Literature: Llewellyn, Sacha, et al. Women Only Works on Paper. Liss Llewellyn, 2021, p. 70.
In 1925, at the age of 17, Tirzah Garwood enrolled at Eastbourne School of Art, where, under the
instruction of her young tutor, Eric Ravilious, (whom she would marry five years later), she excelled in
wood engraving. Her satirical scenes of bourgeois life in 1920’s Britain explored themes such as bathers
on Eastbourne beach, window cleaners and plump ladies shopping in Kensington. By 1927, she was
already exhibiting and attracting attention for her work, and received prestigious commissions from
the BBC and the Curwen Press. The Crocodile and The Dog Show were commissioned in 1929 by Oliver
Simon for a projected but never completed calendar to have been published by the Curwen Press. Both
engravings, however, were shown at the English Wood Engraving Society’s 1929 exhibition to critical
acclaim.
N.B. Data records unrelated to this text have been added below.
(* ===== verification/Profile.v ===== *)
(** * Profile: durable membership metadata (psst-application/src/config.rs, profile.rs)

    A profile binds a local name to a relay, a squad and a membership.  Its metadata is a
    small file that is replaced atomically; this file has the Unix branches. *)
From stdpp Require Import gmap.
From Stdlib Require Import Ascii.
From S2P Require Import Prelude Text Core Files Client.

(** ** config.rs: errors, origins, profile names *)
Inductive ConfigError : Set := CfRead | CfParse | CfInvalid (field : string) | CfPlatformPaths.
Definition ConfigError_fmt (self : ConfigError) : string :=
  match self with
  | CfRead => "configuration read failed"
  | CfParse => "configuration parse failed"
  | CfInvalid _ => "configuration value is invalid"
  | CfPlatformPaths => "platform paths unavailable"
  end.

(** [str::trim_end_matches] of a character. *)
Definition trim_end_matches (c : ascii) (s : string) : string :=
  String.string_of_list_ascii (rev (skip_while (fun b => bool_decide (b = c)) (rev (as_bytes s)))).

(** The origin of an HTTP URL without a path, its default port dropped; the same code is
    in config.rs and in credential_store.rs, with different errors. *)
Definition canonical_url `{UrlCrate} {E} (invalid : E) (raw : string) : Result E string :=
  u ← ok_or (url_parse raw) invalid;
  if negb (bool_decide (url_scheme u = "http") || bool_decide (url_scheme u = "https"))
     || negb (opt_is_some (url_host u)) || negb (is_empty (url_username u)) || opt_is_some (url_password u)
     || opt_is_some (url_query u) || opt_is_some (url_fragment u) || negb (bool_decide (url_path u = "/"))
  then Err invalid
  else
    let default_port := if bool_decide (url_scheme u = "http") then 80 else 443 in
    u ← (if bool_decide (url_port u = Some default_port) then ok_or (url_clear_port u) invalid else Ok u);
    Ok (trim_end_matches "/" (url_as_str (url_set_path u ""))).
Definition canonical_relay_origin `{UrlCrate} (raw : string) : Result ConfigError string :=
  canonical_url (CfInvalid "relay_origin") raw.

Definition profile_byte (b : ascii) : bool :=
  is_ascii_alphanumeric b || bool_decide (b = "-"%char) || bool_decide (b = "_"%char).
Definition validate_profile_name (v : string) : Result ConfigError unit :=
  if is_empty v || (64 <? len v) || negb (forallb profile_byte (as_bytes v)) then Err (CfInvalid "profile") else Ok tt.

Record PlatformPaths : Set := { config_dir : Path; data_dir : Path; runtime_dir : Path }.

(** ** profile.rs *)
Definition PROFILE_VERSION : Z := 1.
Definition MAX_PROFILE_BYTES : Z := 16 * 1024.

Record ProfileBinding : Set := {
  pb_version : Z; pb_profile : string; pb_relay_origin : string; pb_squad_name : string; pb_squad_id : string;
  pb_member_id : string }.
#[global] Instance ProfileBinding_eq_dec : EqDecision ProfileBinding.
Proof. solve_decision. Defined.

Definition ProfileBinding_validate `{UrlCrate} (self : ProfileBinding) : Result ConfigError unit :=
  if negb (pb_version self =? PROFILE_VERSION) then Err (CfInvalid "profile binding version")
  else
    _ ← validate_profile_name (pb_profile self);
    origin ← canonical_relay_origin (pb_relay_origin self);
    if bool_decide (origin <> pb_relay_origin self) || negb (is_ok (SquadName_new (pb_squad_name self)))
       || negb (is_ok (SquadId_new (pb_squad_id self))) || negb (is_ok (MembershipId_new (pb_member_id self)))
    then Err (CfInvalid "profile binding")
    else Ok tt.

Definition ProfileBinding_new `{UrlCrate} (profile relay_origin squad_name squad_id member_id : string)
    : Result ConfigError ProfileBinding :=
  relay_origin ← canonical_relay_origin relay_origin;
  let value := {| pb_version := PROFILE_VERSION; pb_profile := profile; pb_relay_origin := relay_origin;
                  pb_squad_name := squad_name; pb_squad_id := squad_id; pb_member_id := member_id |} in
  _ ← ProfileBinding_validate value;
  Ok value.

Record ProfilePaths : Set := { pp_metadata : Path; pp_credential : Path; pp_lock : Path }.

(** [hex_digest(..)[..16]]. *)
Definition hex_digest `{Crypto} (bytes : string) : string := hex (sha256 bytes).
Definition for_profile `{UrlCrate, Crypto} (paths : PlatformPaths) (origin profile : string) : Result ConfigError ProfilePaths :=
  _ ← validate_profile_name profile;
  origin ← canonical_relay_origin origin;
  let key := profile +:+ "-" +:+ take_bytes 16 (hex_digest origin) in
  Ok {| pp_metadata := path_join (path_join (data_dir paths) "profiles") (key +:+ ".json");
        pp_credential := path_join (path_join (data_dir paths) "credentials") (key +:+ ".json");
        pp_lock := path_join (path_join (runtime_dir paths) "locks") (key +:+ ".lock") |}.
Definition harness_status (self : ProfilePaths) : Result ConfigError Path :=
  stem ← ok_or (path_file_stem (pp_metadata self)) (CfInvalid "profile status path");
  Ok (with_file_name (pp_metadata self) (stem +:+ ".harness-v1.json")).

Definition verify_profile_origin `{UrlCrate} (binding : ProfileBinding) (requested : string) : Result ConfigError unit :=
  origin ← canonical_relay_origin requested;
  if bool_decide (origin = pb_relay_origin binding) then Ok tt else Err (CfInvalid "profile origin mismatch").

(** *** Files *)
Definition reject_symlink (path : Path) : IO unit :=
  r ← attempt (symlink_metadata path);
  match r with
  | Ok (Symlink _) => raise (io_error KindPermissionDenied "link substitution rejected")
  | Ok _ => mret tt
  | Err e => if bool_decide (io_kind e = KindNotFound) then mret tt else raise e
  end.
Definition parent_unavailable : IoError := io_error KindInvalidInput "profile parent unavailable".
Definition name_unavailable : IoError := io_error KindInvalidInput "profile name unavailable".
Definition invalid_data {A} (fmt : A -> string) (error : A) : IoError := io_error KindInvalidData (fmt error).

(** [file.metadata()?.len()]; reading a directory fails later. *)
Definition node_len (n : Node) : Z := match n with File _ bytes _ => len bytes | _ => 4096 end.

Section Profiles.
Context `{Os} `{UrlCrate} `{Serialize ProfileBinding, !Deserialize ProfileBinding}.

Definition load_profile (path : Path) : IO (option ProfileBinding) :=
  present ← path_exists path;
  if negb present then mret None
  else
    parent ← io (ok_or (path_parent path) parent_unavailable);
    directory_guard ← open_dir parent;
    _ ← reject_symlink path;
    name ← io (ok_or (path_file_name path) name_unavailable);
    file ← openat_read directory_guard name;
    meta ← metadata file;
    let length := node_len meta in
    if (length =? 0) || (MAX_PROFILE_BYTES <? length) then raise (io_error KindInvalidData "invalid profile record size")
    else
      bytes ← read_upto file (MAX_PROFILE_BYTES + 1);
      if MAX_PROFILE_BYTES <? len bytes then raise (io_error KindInvalidData "profile record too large")
      else
        value ← io (ok_or (from_slice bytes) (io_error KindInvalidData "invalid JSON"));
        _ ← io (map_err (invalid_data ConfigError_fmt) (ProfileBinding_validate value));
        mret (Some value).

Definition clear_profile (path : Path) : IO unit :=
  present ← path_exists path;
  if negb present then mret tt
  else
    _ ← reject_symlink path;
    parent ← io (ok_or (path_parent path) parent_unavailable);
    directory ← open_dir parent;
    name ← io (ok_or (path_file_name path) name_unavailable);
    _ ← unlinkat directory name;
    sync_dir directory.

Definition temp_of (target : string) : string := "." +:+ target +:+ ".tmp".
Definition atomic_replace_unix (path : Path) (bytes : string) : IO unit :=
  parent ← io (ok_or (path_parent path) parent_unavailable);
  _ ← create_dir_all parent;
  directory ← open_dir parent;
  target ← io (ok_or (path_file_name path) name_unavailable);
  let temp := temp_of target in
  _ ← attempt (unlinkat directory temp);
  file ← openat_create directory temp;
  _ ← write_all file bytes;
  _ ← sync_all file;
  _ ← renameat directory temp target;
  sync_dir directory.

Definition store_profile (path : Path) (binding : ProfileBinding) : IO unit :=
  _ ← io (map_err (invalid_data ConfigError_fmt) (ProfileBinding_validate binding));
  parent ← io (ok_or (path_parent path) parent_unavailable);
  _ ← create_dir_all parent;
  _ ← reject_symlink parent;
  _ ← open_dir parent;
  atomic_replace_unix path (to_json binding).
End Profiles.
The Queen (25th December 1929) compared the puckish humour’ of Garwood’s work to that
of Honoré-Victorin Daumier, describing The Dog Show as wicked’ and The Crocodile as that amusing bit
of observation’, while Apollo (January 1930) wrote, Miss Tirzah Garwood is, as one expects it of her by
now, intensely amusing, especially in The Dog Show’.